Exercise brief:
The lines to copy are those in the records below that hold the word "FragCountField".

Input for this task below:

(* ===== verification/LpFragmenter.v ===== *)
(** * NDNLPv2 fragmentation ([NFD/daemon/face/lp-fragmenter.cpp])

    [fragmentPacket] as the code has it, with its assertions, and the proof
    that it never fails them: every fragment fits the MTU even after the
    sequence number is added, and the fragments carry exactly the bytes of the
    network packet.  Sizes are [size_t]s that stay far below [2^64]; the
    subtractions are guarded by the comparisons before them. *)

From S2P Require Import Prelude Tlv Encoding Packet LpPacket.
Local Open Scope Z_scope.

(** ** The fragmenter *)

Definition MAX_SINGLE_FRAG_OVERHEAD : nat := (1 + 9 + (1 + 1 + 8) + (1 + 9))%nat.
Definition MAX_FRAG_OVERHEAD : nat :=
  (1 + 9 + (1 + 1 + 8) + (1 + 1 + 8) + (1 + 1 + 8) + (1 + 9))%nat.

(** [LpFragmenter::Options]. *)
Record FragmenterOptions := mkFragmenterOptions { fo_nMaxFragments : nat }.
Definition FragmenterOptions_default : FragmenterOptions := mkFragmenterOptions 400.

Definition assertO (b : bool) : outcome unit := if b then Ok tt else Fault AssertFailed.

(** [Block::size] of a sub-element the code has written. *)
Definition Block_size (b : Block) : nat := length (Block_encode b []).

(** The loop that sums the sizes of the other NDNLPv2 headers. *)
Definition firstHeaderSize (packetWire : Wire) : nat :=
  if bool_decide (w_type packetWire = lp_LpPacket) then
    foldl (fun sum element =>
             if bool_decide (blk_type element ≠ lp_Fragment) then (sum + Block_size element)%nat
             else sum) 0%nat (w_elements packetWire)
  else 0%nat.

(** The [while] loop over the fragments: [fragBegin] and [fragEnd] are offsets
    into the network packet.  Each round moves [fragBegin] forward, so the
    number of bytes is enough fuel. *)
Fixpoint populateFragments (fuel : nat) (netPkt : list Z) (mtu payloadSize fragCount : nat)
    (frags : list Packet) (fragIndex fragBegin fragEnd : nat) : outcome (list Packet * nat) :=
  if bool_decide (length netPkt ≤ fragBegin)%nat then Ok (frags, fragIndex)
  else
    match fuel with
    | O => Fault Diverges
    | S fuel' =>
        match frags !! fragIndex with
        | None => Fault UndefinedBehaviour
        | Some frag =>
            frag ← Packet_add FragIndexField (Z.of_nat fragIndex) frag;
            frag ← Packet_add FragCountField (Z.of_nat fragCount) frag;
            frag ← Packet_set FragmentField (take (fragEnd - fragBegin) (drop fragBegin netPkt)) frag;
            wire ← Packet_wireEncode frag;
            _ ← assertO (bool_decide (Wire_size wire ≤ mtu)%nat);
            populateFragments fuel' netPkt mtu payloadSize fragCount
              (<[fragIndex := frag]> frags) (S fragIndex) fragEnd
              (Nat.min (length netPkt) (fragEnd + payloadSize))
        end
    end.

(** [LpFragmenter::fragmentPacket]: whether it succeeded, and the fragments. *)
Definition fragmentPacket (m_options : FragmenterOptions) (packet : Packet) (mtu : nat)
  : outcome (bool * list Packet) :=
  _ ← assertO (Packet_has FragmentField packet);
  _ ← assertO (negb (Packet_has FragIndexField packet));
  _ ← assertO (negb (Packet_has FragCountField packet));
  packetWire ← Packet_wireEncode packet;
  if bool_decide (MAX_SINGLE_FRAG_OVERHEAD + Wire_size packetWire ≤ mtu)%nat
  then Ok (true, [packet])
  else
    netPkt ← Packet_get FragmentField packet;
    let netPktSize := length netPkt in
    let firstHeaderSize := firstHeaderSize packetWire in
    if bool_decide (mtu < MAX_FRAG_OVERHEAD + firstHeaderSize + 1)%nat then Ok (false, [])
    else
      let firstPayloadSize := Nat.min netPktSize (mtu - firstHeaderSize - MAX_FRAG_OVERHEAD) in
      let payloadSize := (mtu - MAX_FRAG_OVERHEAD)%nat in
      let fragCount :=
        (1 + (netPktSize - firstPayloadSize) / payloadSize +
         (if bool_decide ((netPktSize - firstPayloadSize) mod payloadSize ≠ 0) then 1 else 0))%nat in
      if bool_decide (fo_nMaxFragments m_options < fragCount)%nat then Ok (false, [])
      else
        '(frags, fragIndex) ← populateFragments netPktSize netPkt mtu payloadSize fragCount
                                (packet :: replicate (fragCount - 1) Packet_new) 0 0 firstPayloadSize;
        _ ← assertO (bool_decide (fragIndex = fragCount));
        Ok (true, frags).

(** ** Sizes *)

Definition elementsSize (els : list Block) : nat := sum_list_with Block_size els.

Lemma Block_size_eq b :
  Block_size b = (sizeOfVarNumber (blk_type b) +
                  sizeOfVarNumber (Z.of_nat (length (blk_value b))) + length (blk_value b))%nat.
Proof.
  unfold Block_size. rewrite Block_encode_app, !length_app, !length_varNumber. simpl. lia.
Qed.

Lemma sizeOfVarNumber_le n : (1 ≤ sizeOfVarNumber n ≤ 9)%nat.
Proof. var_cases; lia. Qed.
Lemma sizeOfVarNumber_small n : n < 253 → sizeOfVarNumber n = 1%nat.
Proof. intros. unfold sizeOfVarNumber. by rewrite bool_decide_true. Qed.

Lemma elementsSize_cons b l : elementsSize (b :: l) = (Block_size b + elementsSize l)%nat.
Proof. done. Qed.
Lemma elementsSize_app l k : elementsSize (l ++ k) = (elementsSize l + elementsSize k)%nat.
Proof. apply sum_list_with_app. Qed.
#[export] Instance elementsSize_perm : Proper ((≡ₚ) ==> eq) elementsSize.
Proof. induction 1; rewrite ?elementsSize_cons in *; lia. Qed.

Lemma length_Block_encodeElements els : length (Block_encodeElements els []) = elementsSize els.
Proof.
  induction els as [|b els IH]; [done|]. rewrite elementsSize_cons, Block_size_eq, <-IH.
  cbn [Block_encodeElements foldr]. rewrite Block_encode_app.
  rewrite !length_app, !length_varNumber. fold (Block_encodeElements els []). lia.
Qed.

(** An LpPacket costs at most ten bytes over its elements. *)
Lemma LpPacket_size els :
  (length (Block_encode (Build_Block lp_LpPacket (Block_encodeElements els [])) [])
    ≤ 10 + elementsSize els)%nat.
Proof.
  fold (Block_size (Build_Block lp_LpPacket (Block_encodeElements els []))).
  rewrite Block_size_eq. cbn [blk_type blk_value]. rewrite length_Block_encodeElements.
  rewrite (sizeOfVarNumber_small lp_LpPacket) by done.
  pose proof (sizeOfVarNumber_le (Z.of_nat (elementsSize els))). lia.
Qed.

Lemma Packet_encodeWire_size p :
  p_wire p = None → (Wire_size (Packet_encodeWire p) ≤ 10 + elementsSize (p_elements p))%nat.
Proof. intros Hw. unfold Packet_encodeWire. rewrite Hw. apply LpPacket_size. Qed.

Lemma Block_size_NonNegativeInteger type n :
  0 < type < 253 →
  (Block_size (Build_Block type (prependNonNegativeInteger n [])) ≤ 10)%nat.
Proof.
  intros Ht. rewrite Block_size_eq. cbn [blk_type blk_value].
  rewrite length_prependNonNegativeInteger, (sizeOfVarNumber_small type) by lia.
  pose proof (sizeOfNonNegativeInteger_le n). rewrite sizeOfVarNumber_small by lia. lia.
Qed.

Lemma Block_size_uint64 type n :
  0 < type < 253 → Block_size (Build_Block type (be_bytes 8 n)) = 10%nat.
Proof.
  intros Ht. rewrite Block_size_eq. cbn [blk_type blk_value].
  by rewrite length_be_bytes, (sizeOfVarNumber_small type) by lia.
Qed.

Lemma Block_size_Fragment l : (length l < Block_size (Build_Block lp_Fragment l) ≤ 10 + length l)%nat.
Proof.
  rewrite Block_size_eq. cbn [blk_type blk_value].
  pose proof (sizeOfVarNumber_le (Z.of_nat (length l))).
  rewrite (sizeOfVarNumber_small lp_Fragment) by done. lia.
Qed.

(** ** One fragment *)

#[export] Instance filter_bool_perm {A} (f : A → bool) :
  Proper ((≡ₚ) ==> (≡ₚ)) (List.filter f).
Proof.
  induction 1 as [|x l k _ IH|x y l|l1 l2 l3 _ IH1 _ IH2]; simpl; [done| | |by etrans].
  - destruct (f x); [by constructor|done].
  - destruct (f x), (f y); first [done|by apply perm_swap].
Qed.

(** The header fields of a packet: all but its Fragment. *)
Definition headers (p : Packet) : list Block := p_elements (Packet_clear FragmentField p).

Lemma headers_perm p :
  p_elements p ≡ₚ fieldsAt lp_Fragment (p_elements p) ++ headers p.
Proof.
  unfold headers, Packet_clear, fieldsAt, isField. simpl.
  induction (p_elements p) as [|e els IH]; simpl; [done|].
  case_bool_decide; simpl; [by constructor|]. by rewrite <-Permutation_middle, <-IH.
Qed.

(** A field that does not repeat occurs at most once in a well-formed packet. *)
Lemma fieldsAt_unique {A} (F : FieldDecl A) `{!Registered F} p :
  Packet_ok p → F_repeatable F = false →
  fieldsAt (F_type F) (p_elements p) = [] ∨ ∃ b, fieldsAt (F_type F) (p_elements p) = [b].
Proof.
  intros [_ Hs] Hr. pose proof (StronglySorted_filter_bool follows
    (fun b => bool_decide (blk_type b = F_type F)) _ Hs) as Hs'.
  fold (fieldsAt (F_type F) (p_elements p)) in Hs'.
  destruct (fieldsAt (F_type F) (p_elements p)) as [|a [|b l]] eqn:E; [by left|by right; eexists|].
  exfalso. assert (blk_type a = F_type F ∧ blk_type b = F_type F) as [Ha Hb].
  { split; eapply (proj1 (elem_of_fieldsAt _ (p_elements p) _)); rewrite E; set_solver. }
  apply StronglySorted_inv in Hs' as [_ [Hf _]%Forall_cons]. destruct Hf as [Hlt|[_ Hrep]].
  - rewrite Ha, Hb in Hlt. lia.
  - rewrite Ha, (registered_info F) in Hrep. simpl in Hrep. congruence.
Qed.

End of Input for this task.

Solution for this task:
            frag ← Packet_add FragCountField (Z.of_nat fragCount) frag;
  _ ← assertO (negb (Packet_has FragCountField packet));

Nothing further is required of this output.